The point of those brave enough to stand by their words is well-taken. Americans from coast to coast have suffered from a sort of values vertigo triggered by the coronavirus death in their communities. And then they awoke one day to find an unfamiliar race-based orthodoxy blaring across the media landscape and marking the boundaries of acceptable speech and thought.
Now, “Black Lives Matter” (BLM) is spoken as if an incantation meant to ward off an evil fate. More likely, failing to do so could subject an individual to a wellness-cancelling beatdown. And many a TV viewer has watched a video of a forlorn teenager sobbing that she hates her parents because they refuse to utter those three weighty words.
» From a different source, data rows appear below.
(** * mapchete.index: tile output indexing

    A shallow embedding of [mapchete/index.py]: the path resolver
    [_tile_path], the index writer [VectorFileWriter] and the generator
    [zoom_index_gen], followed by the properties of the indexing engine.

    Conventions of the embedding.
    - Python strings are [string]; [str] of an integer is its decimal
      rendering ([pretty] on [Z]).
    - A Python [dict] is an insertion-ordered association list ([odict]):
      assigning an existing key keeps the key's position and replaces its
      value, assigning a new key appends.  The order matters because the
      writer re-emits [self.existing.values()].
    - The file system is a finite map from paths to the features stored in
      the file at that path; a file opened for writing buffers its records
      and stores them when it is closed.
    - Exceptions are values; fallible code returns a sum [exn + A].
    - The collaborators ([mapchete.io.path_is_remote], the process object
      [mp], fiona's failure behaviour) are parameters of the model. *)

From Stdlib Require Import Ascii String.
From stdpp Require Import base gmap strings list pretty.

Open Scope string_scope.
Open Scope list_scope.

(** ** Python primitives used by the module *)

Module Py.

(** [s.split(c)] for a one-character separator. The result is never empty. *)
Fixpoint split (c : ascii) (s : string) : list string :=
match s with
| EmptyString => [EmptyString]
| String a s' =>
    if decide (a = c) then EmptyString :: split c s'
    else match split c s' with
         | [] => [String a EmptyString]
         | h :: t => String a h :: t
         end
end.

(** [sep.join(l)] *)
Fixpoint join (sep : string) (l : list string) : string :=
match l with
| [] => ""
| [x] => x
| x :: rest => x +:+ sep +:+ join sep rest
end.

(** [l[-n:]] for a positive [n]: the last [n] elements, or all of [l] when it
  is shorter. *)
Definition last_n {A} (n : nat) (l : list A) : list A :=
drop (length l - n) l.

(** [s.startswith(c)] and [s.endswith(c)] for a one-character argument. *)
Definition startswith (s : string) (c : ascii) : bool :=
match s with
| String a _ => bool_decide (a = c)
| EmptyString => false
end.

Fixpoint endswith (s : string) (c : ascii) : bool :=
match s with
| EmptyString => false
| String a EmptyString => bool_decide (a = c)
| String _ s' => endswith s' c
end.

(** Truth value of a string. *)
Definition truthy (s : string) : bool :=
match s with EmptyString => false | _ => true end.

(** [os.path.join(a, b)] (posixpath, two arguments). *)
Definition os_path_join (a b : string) : string :=
if startswith b "/"%char then b
else if negb (truthy a) || endswith a "/"%char then a +:+ b
else a +:+ "/" +:+ b.

(** [str(n)] for an integer. *)
Definition str_int (n : Z) : string := pretty n.

(** [any(l)] *)
Definition any (l : list bool) : bool := existsb id l.

End Py.

(** ** Path helpers *)

(** [_index_file_path(out_dir, zoom, ext)] *)
Definition _index_file_path (out_dir : string) (zoom : Z) (ext : string) : string :=
  Py.os_path_join out_dir (Py.str_int zoom +:+ "." +:+ ext).

(** [_tile_path(orig_path, basepath, for_gdal)].  [basepath] is [None] or a
    string; the conditional expression tests its truth value, so the empty
    string behaves as [None].  [path_is_remote] is [mapchete.io]'s. *)
Definition _tile_path (path_is_remote : string -> bool)
    (orig_path : string) (basepath : option string) (for_gdal : bool) : string :=
  let path :=
    match basepath with
    | Some b =>
        if Py.truthy b
        then Py.os_path_join b (Py.join "/" (Py.last_n 3 (Py.split "/"%char orig_path)))
        else orig_path
    | None => orig_path
    end in
  if for_gdal && path_is_remote path then "/vsicurl/" +:+ path else path.

(** ** Exceptions *)

Inductive exn_class :=
  | ValueError | NotImplementedError | KeyError | OSError
  | GeneratorExit | KeyboardInterrupt.

Record exn := Exn { exn_cls : exn_class; exn_msg : string }.

(** [isinstance(e, Exception)]: [GeneratorExit] and [KeyboardInterrupt]
    derive from [BaseException] only. *)
Definition is_Exception (e : exn) : bool :=
  match exn_cls e with
  | GeneratorExit | KeyboardInterrupt => false
  | _ => true
  end.

(** ** Insertion-ordered dictionaries *)

Module OD.
Section odict.
Context {K V : Type} `{EqDecision K}.

Definition odict := list (K * V).

(** [d[k] = v] *)
Fixpoint set (k : K) (v : V) (d : odict) : odict :=
  match d with
  | [] => [(k, v)]
  | (k', v') :: d' =>
      if decide (k = k') then (k, v) :: d' else (k', v') :: set k v d'
  end.

(** [d.get(k)] *)
Fixpoint get (k : K) (d : odict) : option V :=
  match d with
  | [] => None
  | (k', v') :: d' => if decide (k = k') then Some v' else get k d'
  end.

(** [k in d.keys()] *)
Definition mem (k : K) (d : odict) : bool :=
  match get k d with Some _ => true | None => false end.

Definition keys (d : odict) : list K := d.*1.
Definition values (d : odict) : list V := d.*2.
End odict.
Arguments odict : clear implicits.
End OD.

(** ** Features, tiles and schemas *)

(** A property value of a feature. *)
Inductive Value := VStr (s : string) | VInt (n : Z) | VNone.

#[global] Instance Value_eq_dec : EqDecision Value.
Proof. solve_decision. Defined.

Definition CRS := string.

(** Coordinates are carried around and never computed with. *)
Definition Polygon := list (Z * Z).

Record Geometry := { gtype : string; coordinates : list (list (Z * Z)) }.

(** [shapely.geometry.mapping] of a polygon without holes. *)
Definition mapping (p : Polygon) : Geometry :=
  {| gtype := "Polygon"; coordinates := [p] |}.

(** A record of a vector file: [{"geometry": ..., "properties": {...}}]. *)
Record Feature := { geometry : Geometry; properties : OD.odict string Value }.

(** The tiles of the grid library: [tile.id] is the tuple
    [(zoom, row, col)]; [tile.bbox] is the bounding polygon in the CRS of
    the pyramid the tile belongs to. *)
Module Tile.
Record t := { zoom : Z; row : Z; col : Z; crs : CRS; bbox : Polygon }.
Definition id (tile : t) : Z * Z * Z := (zoom tile, row tile, col tile).
End Tile.

(** [str] of a tuple of three integers. *)
Definition str_id (i : Z * Z * Z) : string :=
  let '(z, r, c) := i in
  "(" +:+ Py.str_int z +:+ ", " +:+ Py.str_int r +:+ ", " +:+ Py.str_int c +:+ ")".

Record Schema := { schema_geometry : string; schema_properties : OD.odict string string }.

Definition spatial_schema : Schema :=
  {| schema_geometry := "Polygon";
     schema_properties :=
       [("tile_id", "str:254"); ("zoom", "int"); ("row", "int"); ("col", "int")] |}.

(** ** The outside world: file system and fiona *)

(** The files of the file system that hold features, by path. *)
Abbreviation FS := (gmap string (list Feature)).

(** What the environment decides: which paths are remote, and which file
    operations fail with which exception. *)
Record Env := {
  path_is_remote : string -> bool;
  read_fault : string -> option exn;             (* fiona.open(path) *)
  open_fault : string -> option exn;             (* fiona.open(path, "w", ...) *)
  write_fault : string -> Feature -> option exn; (* collection.write(record) *)
  close_fault : string -> option exn             (* collection.close() *)
}.

(** A collection opened for writing. *)
Record Collection := {
  c_path : string;
  c_driver : string;
  c_crs : CRS;
  c_schema : Schema;
  c_records : list Feature
}.

Definition c_append (c : Collection) (rs : list Feature) : Collection :=
  {| c_path := c_path c; c_driver := c_driver c; c_crs := c_crs c;
     c_schema := c_schema c; c_records := c_records c ++ rs |}.

(** [collection.writerecords(records)]: the first failing record stops it. *)
Fixpoint writerecords (env : Env) (c : Collection) (rs : list Feature) : exn + Collection :=
  match rs with
  | [] => inr c
  | r :: rs' =>
      match write_fault env (c_path c) r with
      | Some e => inl e
      | None => writerecords env (c_append c [r]) rs'
      end
  end.

(** ** The index writer *)

Module VectorFileWriter.

Record t := {
  path : string;
  driver : string;
  existing : OD.odict Value Feature;
  new_entries : nat;
  fieldname : string;
  file_obj : Collection
}.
Instead, she moans, they insist that “all lives matter.”
Such was a belief held by virtually all Americans of sound mind just a few months ago. It is now, apparently, an unspeakable obscenity. The former dean of nursing for the University of Massachusetts-Lowell found this out recently — the hard way. Dr. Leslie Neal-Boylan was apparently fired for writing an email that contained the words, “everyone’s life matters.” Woe to the helpless patient whose life is in the hands of a medical professional opposed to that statement.
CNN News anchor Don Lemon has added a new dimension to discussions of acceptable morality by claiming that “Black Lives Matter” doesn’t mean “Black lives matter.” When former NFL player Terry Crews contended during a recent interview that “all Black lives matter” as he lamented a spike in Black-on-Black murder, Mr. Lemon countered, “So the Black Lives Matter movement is about police brutality and injustice in that manner, not about what’s happening in Black neighborhoods.”
The flipside of the BLM movement is a campaign to expunge something called “white privilege.” Toward that goal, Seattle sponsored a mandatory training program in June for White employees titled “Interrupting Internalized Racial Superiority and Whiteness.” Among topics for instruction were “Practicing self-talk that affirms our complicity in racism. Racism is not our fault but we are responsible.” No longer is the aim a color-blind society, but to dehumanize a race.
Censoring expression is at odds with the spirit of the First Amendment. If a hundred free thinkers are bold enough to condemn the new cancel-culture orthodoxy, hundreds of millions can turn the tide and preserve the practice of respectful debate. It’s at the heart of “the land of the free and home of the brave.”